The tax filing deadline and the state fiscal year will both be extended under terms of legislation authored by Senator Paul Sarlo, the chairman of the Senate Budget and Appropriations Committee, Senator Steve Oroho, the Senate Republican Budget Officer, and Senator Anthony Bucco that was approved by the Senate today.
The tax filing deadline and the state fiscal year will both be extended under terms of legislation approved by the Senate today. (Pixabay)
The bipartisan bill, S-2338, entitled the “COVID-19 Fiscal Mitigation Act,” would change the tax filing and payment deadline from April 15th to July 15th and lengthen the current fiscal year from July 1st to the end of September. The tax extensions cover the personal income tax and the corporate business tax.
“The ongoing public health crisis caused by the coronavirus pandemic is creating severe financial hardship for the people of New Jersey as well as fiscal fallout for the state,” said Senator Sarlo. “We don’t yet know the full dimensions of the financial consequences for residents, businesses and the state, but there is no doubt that we all face some hard times. The extensions will give taxpayers more time to calculate and manage their finances, and will provide state officials a workable timetable to craft a budget that addresses our critical needs.”

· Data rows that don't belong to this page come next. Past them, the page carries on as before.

Definition NormalizePersistenceMode (current : Issue.t) (mode : PersistenceMode)
    : result (bool * bool * StorageClass) :=
  let sc := Issue.StorageClass current in
  if negb (PersistenceMode_IsValid mode) then
    Err (Errorf "invalid persistence mode %q" [mode])
  else if Issue.Ephemeral current && Issue.NoHistory current then
    Err (Errorf "ephemeral and no_history are mutually exclusive" [])
  else if negb (StorageClass_IsValid sc) then
    Err (Errorf "invalid storage class %q" [sc])
  else
  let wispPlane := Issue.Ephemeral current || Issue.NoHistory current in
  if wispPlane && (sc !=? "") && (sc !=? StorageClassEphemeral) then
    Err (Errorf "storage class %q conflicts with ephemeral/no_history" [sc])
  else if negb wispPlane && (sc ==? StorageClassEphemeral) then
    Err (Errorf "storage class ephemeral requires ephemeral or no_history" [])
  else if (sc ==? StorageClassUnversioned) && (mode !=? PersistenceModePersistent) then
    Err (ErrUnversionedWispMove mode)
  else if persistenceMode current ==? mode then
    Ok (Issue.Ephemeral current, Issue.NoHistory current, sc)
  else if mode ==? PersistenceModePersistent then
    Ok (false, false, if sc ==? StorageClassEphemeral then "" else sc)
  else if mode ==? PersistenceModeEphemeral then
    Ok (true, false, if sc ==? StorageClassVersioned then "" else sc)
  else if mode ==? PersistenceModeNoHistory then
    Ok (false, true, if sc ==? StorageClassVersioned then "" else sc)
  else Err (Errorf "invalid persistence mode %q" [mode]).

(** ** Validation *)

Definition MaxFieldLen : Z := 255.
Definition CheckFieldLen (name val : string) : result unit :=
  let n := RuneCountInString val in
  if MaxFieldLen <? n then
    Err (Errorf "field exceeds maximum length: %s is %d characters (max %d)"
           [name; Itoa n; Itoa MaxFieldLen])
  else Ok tt.

Definition MaxTextBytes : Z := 65535.
Definition CheckTextLen (name val : string) : result unit :=
  let n := slen val in
  if MaxTextBytes <? n then
    Err (Errorf "field exceeds maximum length: %s is %d bytes (max %d)"
           [name; Itoa n; Itoa MaxTextBytes])
  else Ok tt.

Definition ValidateIssueTitle (title : string) : result unit :=
  if slen title =? 0 then Err (Errorf "title is required" [])
  else if 500 <? slen title then
    Err (Errorf "title must be 500 characters or less (got %d)" [Itoa (slen title)])
  else Ok tt.

Definition ValidateIssuePriority (priority : Z) : result unit :=
  if (priority <? 0) || (4 <? priority) then
    Err (Errorf "priority must be between 0 and 4 (got %d)" [Itoa priority])
  else Ok tt.

Definition ValidateIssueEstimatedMinutes (estimatedMinutes : option Z) : result unit :=
  match estimatedMinutes with
  | Some n => if n <? 0 then Err (Errorf "estimated_minutes cannot be negative" []) else Ok tt
  | None => Ok tt
  end.

(** The [closed_at] invariant as both validators check it. *)
Definition check_closed_at (i : Issue.t) : result unit :=
  match Issue.ClosedAt i with
  | None => if Issue.Status i ==? StatusClosed then
              Err (Errorf "closed issues must have closed_at timestamp" []) else Ok tt
  | Some _ => if Issue.Status i !=? StatusClosed then
              Err (Errorf "non-closed issues cannot have closed_at timestamp" []) else Ok tt
  end.

Section Validation.
Context `{GoJSON}.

Senator Sarlo, Senator Oroho, who also serves on the budget committee, and Senator Bucco said the budget extension will allow the Administration and the Legislature to focus on the “new fiscal realities” and the “emergent needs” caused by the crisis.
“Every person, family, business, and government agency in New Jersey is struggling to understand the impact on their finances as a result of this unprecedented public health crisis that has shut down much of our economy and impacted the jobs of so many workers,” said Senator Oroho. “This legislation will provide taxpayers a much needed pause and give the State additional time and data to rework the upcoming budget to meet emergent needs within the confines of a rapidly changing revenue situation.”
Senators Sarlo, Oroho and Bucco said that the pandemic will cause historic and sudden declines in revenues that must be considered in crafting a nine-month “corona crisis budget” for a new Fiscal Year 2021 spending plan. The plan will be developed over the summer months, they said.
“Since we don’t know how long the underlying health crisis will last, we also don’t know how long it will take for the resulting economic crisis to subside,” said Senator Bucco. “Given that uncertainty, the challenges faced by taxpayers, and our inability to know if a State budget rushed to passage under these circumstances would truly be balanced as required by the New Jersey Constitution, changing the tax filing deadline and extending the State fiscal year are prudent moves. Time will offer clarity on our fiscal picture and guidance on the best path forward.”
The bill would have the State Treasurer provide an update on revenue projections in the spring and require a new budget proposal before the end of August.